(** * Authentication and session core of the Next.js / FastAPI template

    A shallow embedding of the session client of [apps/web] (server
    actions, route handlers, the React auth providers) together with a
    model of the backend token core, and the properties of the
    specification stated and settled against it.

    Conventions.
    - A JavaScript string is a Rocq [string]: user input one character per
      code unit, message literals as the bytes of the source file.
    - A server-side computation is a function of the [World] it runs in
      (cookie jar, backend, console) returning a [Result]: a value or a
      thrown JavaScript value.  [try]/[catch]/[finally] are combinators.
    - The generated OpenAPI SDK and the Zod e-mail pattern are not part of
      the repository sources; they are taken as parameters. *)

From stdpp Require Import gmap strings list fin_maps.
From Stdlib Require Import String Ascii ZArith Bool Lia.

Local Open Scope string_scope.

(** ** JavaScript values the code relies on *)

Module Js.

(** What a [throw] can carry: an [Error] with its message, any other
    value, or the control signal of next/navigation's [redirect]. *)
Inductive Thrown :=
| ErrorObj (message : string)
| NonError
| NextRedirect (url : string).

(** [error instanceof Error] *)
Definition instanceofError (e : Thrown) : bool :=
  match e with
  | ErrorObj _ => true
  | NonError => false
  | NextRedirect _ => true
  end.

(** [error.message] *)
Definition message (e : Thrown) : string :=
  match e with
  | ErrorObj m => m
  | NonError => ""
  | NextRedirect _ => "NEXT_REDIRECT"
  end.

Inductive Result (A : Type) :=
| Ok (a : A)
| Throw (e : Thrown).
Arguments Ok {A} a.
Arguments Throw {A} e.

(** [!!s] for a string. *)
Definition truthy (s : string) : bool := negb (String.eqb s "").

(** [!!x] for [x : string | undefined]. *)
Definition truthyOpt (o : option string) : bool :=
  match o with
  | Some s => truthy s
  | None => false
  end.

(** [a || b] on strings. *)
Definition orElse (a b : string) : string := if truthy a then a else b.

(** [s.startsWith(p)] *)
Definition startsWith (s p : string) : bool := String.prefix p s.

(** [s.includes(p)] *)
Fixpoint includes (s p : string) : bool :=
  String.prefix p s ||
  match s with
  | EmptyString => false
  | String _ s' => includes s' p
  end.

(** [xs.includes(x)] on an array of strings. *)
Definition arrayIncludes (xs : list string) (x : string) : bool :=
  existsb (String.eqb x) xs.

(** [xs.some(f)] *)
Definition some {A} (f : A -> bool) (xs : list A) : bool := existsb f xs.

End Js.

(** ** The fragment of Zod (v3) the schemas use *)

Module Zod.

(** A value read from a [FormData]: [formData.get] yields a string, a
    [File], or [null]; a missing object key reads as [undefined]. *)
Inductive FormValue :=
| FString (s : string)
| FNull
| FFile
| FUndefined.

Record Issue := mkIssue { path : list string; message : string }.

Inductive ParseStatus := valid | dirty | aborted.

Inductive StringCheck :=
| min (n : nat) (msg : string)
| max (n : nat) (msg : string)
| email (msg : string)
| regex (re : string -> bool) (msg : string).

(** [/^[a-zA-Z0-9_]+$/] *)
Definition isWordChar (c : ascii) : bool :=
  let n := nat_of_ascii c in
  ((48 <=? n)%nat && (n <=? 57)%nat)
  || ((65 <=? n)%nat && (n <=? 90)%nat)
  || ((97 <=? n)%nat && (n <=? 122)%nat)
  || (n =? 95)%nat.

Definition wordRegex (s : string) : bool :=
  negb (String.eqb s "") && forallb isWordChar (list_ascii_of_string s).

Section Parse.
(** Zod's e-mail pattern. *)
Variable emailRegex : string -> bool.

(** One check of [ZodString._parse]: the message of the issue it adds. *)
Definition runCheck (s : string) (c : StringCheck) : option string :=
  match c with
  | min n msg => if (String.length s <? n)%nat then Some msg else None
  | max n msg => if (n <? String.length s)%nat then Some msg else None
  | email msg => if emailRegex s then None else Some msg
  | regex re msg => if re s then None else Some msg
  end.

==================================================

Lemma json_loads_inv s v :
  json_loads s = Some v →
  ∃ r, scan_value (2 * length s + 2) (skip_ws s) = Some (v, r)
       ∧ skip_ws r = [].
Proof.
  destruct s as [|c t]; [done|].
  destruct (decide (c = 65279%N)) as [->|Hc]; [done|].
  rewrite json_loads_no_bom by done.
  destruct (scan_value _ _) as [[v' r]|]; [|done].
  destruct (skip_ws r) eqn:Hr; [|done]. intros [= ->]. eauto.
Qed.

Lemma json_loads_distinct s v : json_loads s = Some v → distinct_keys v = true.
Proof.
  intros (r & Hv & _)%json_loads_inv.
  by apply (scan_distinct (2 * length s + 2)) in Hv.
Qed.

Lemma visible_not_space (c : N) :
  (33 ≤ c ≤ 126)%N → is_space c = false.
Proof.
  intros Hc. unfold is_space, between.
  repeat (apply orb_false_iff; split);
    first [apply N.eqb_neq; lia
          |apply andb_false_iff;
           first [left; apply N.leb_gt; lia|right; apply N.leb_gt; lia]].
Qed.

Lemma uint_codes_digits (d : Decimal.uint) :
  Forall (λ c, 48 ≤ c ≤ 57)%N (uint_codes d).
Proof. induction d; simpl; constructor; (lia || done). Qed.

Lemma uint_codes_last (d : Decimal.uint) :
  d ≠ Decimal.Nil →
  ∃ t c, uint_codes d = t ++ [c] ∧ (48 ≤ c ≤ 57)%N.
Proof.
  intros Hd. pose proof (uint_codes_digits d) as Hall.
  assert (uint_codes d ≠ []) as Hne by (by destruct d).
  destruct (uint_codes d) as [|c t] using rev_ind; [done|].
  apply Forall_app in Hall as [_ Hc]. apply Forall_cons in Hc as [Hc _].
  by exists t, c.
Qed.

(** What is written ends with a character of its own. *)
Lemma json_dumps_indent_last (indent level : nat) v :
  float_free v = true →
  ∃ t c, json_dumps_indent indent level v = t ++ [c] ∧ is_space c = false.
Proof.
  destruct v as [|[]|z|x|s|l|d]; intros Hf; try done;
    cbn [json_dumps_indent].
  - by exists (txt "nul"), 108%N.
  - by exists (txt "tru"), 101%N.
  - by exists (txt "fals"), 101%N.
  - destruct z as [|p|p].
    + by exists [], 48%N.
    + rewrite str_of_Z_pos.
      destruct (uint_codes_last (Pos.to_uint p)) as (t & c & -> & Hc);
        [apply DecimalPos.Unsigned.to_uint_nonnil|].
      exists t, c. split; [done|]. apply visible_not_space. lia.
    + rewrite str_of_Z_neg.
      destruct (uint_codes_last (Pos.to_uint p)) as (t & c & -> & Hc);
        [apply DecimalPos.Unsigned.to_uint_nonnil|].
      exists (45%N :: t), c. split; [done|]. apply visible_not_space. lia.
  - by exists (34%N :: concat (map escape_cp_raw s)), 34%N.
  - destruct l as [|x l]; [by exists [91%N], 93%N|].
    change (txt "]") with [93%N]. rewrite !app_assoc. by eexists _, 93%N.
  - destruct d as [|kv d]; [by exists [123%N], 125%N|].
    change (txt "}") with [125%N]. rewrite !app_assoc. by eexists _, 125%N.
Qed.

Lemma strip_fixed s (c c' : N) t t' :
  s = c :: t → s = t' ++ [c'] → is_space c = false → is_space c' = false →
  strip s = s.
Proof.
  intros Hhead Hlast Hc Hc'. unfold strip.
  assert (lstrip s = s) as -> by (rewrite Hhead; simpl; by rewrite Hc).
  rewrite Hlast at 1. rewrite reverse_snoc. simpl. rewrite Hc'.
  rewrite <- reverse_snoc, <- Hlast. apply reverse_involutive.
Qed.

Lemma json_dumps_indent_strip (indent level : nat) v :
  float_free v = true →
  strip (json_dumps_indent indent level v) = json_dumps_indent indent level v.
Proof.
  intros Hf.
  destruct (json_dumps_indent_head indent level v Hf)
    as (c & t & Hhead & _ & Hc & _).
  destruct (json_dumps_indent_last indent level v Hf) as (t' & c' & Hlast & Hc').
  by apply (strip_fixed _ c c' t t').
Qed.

==================================================

◆ Exercise: Please reproduce the lines from the line with "max (n : nat) (msg : string)" to the line with "(** Zod's e-mail pattern. *)", both ends included, exactly as they appear above.

◆ Answer area:
| max (n : nat) (msg : string)
| email (msg : string)
| regex (re : string -> bool) (msg : string).

(** [/^[a-zA-Z0-9_]+$/] *)
Definition isWordChar (c : ascii) : bool :=
  let n := nat_of_ascii c in
  ((48 <=? n)%nat && (n <=? 57)%nat)
  || ((65 <=? n)%nat && (n <=? 90)%nat)
  || ((97 <=? n)%nat && (n <=? 122)%nat)
  || (n =? 95)%nat.

Definition wordRegex (s : string) : bool :=
  negb (String.eqb s "") && forallb isWordChar (list_ascii_of_string s).

Section Parse.
(** Zod's e-mail pattern. *)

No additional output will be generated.